ENTRIES SUPPLIED section start

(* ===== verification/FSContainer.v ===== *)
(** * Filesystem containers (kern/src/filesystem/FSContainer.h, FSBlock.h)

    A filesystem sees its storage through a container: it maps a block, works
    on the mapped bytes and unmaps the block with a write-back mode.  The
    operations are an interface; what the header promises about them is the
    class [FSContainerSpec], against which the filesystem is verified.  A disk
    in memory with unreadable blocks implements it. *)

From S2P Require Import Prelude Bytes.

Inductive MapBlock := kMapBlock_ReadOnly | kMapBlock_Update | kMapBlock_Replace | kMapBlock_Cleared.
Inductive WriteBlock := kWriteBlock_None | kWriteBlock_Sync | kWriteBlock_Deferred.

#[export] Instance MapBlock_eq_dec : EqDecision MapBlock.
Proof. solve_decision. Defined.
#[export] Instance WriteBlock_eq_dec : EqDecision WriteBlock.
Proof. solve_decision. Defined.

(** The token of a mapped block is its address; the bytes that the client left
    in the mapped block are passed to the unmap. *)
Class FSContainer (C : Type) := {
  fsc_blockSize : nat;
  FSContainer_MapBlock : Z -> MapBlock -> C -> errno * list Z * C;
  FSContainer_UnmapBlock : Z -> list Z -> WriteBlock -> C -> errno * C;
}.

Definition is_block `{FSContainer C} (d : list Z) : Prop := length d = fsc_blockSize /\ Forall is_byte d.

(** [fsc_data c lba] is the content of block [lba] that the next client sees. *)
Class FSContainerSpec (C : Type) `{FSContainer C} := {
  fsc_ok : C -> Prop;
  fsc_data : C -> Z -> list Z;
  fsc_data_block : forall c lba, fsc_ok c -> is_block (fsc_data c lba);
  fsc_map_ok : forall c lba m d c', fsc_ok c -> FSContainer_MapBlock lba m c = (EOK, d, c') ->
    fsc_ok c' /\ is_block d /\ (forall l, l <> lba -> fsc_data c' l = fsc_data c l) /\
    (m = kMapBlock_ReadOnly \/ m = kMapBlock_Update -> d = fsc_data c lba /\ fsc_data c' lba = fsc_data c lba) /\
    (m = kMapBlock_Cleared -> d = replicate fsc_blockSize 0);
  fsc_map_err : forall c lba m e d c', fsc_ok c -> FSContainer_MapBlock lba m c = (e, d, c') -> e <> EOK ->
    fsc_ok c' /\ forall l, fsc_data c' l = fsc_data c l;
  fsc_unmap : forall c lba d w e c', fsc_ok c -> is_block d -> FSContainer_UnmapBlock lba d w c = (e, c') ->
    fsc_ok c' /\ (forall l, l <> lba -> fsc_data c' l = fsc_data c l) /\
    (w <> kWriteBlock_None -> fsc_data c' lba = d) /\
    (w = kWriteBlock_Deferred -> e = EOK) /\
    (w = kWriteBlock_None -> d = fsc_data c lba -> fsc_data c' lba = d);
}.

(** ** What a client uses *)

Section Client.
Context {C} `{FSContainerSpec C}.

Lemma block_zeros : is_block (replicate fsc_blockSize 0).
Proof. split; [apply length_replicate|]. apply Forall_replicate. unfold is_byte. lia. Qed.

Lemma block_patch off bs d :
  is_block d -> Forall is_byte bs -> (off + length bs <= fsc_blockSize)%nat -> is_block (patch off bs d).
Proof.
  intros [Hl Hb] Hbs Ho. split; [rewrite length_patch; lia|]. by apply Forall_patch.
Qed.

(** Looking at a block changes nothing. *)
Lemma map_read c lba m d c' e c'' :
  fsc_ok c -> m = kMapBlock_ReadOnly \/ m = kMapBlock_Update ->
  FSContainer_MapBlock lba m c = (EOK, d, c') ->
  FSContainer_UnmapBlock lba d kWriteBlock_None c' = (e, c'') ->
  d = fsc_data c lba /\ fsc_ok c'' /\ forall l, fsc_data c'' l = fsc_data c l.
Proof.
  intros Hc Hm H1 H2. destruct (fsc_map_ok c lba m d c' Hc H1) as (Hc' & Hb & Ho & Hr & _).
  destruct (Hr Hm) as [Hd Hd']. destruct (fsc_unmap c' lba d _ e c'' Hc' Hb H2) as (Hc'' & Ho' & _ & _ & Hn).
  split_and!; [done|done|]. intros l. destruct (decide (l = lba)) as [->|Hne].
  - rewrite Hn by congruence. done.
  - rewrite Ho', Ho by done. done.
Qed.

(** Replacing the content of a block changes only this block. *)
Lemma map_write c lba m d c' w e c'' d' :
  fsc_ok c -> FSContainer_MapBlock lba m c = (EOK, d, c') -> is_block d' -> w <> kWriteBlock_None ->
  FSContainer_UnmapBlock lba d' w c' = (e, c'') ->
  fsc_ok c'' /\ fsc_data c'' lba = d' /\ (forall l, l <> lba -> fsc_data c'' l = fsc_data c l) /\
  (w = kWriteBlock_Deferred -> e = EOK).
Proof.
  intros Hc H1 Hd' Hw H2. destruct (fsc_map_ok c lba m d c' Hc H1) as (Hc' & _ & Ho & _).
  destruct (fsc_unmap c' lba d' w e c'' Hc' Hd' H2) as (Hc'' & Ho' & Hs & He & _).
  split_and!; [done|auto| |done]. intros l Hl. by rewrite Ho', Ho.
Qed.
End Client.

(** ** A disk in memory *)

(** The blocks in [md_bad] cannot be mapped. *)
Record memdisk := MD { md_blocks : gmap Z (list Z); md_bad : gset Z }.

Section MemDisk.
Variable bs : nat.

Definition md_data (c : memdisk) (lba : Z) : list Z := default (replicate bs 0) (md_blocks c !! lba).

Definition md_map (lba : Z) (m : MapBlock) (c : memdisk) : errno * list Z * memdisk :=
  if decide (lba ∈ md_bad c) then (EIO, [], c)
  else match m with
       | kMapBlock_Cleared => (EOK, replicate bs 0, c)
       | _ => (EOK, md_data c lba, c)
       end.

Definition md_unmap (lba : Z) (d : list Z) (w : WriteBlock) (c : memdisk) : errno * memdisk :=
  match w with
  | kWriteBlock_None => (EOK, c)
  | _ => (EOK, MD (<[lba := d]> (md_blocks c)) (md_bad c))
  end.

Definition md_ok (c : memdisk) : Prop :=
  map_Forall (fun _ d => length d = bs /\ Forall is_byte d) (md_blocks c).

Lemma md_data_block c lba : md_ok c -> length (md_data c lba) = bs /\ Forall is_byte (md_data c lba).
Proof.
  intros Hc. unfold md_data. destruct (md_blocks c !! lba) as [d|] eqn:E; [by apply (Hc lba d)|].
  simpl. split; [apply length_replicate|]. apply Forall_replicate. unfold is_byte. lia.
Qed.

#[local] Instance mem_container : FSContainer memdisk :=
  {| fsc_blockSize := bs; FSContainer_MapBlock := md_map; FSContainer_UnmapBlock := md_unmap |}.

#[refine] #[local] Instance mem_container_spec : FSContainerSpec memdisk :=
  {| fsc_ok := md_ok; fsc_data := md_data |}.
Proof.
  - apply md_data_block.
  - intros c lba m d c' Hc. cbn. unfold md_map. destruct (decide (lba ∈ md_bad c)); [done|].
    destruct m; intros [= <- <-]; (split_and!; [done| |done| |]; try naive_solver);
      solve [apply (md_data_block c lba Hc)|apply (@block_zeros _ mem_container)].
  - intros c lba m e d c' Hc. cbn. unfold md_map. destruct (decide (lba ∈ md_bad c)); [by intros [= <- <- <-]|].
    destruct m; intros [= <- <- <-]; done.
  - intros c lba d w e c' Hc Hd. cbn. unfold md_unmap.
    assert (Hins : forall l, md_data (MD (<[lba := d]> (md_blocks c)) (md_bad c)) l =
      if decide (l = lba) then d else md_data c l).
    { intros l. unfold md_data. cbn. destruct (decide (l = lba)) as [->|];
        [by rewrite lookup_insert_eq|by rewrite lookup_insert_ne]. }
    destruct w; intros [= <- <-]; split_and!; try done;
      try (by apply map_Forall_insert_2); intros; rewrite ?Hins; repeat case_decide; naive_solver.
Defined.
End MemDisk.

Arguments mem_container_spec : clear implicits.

ENTRIES SUPPLIED section end

## EXERCISE BRIEF
Reproduce, exactly and only, the lines running from the one with "if decide (l = lba)" to the end of the listing above.

## SOLUTION TO THE EXERCISE
      if decide (l = lba) then d else md_data c l).
    { intros l. unfold md_data. cbn. destruct (decide (l = lba)) as [->|];
        [by rewrite lookup_insert_eq|by rewrite lookup_insert_ne]. }
    destruct w; intros [= <- <-]; split_and!; try done;
      try (by apply map_Forall_insert_2); intros; rewrite ?Hins; repeat case_decide; naive_solver.
Defined.
End MemDisk.

Arguments mem_container_spec : clear implicits.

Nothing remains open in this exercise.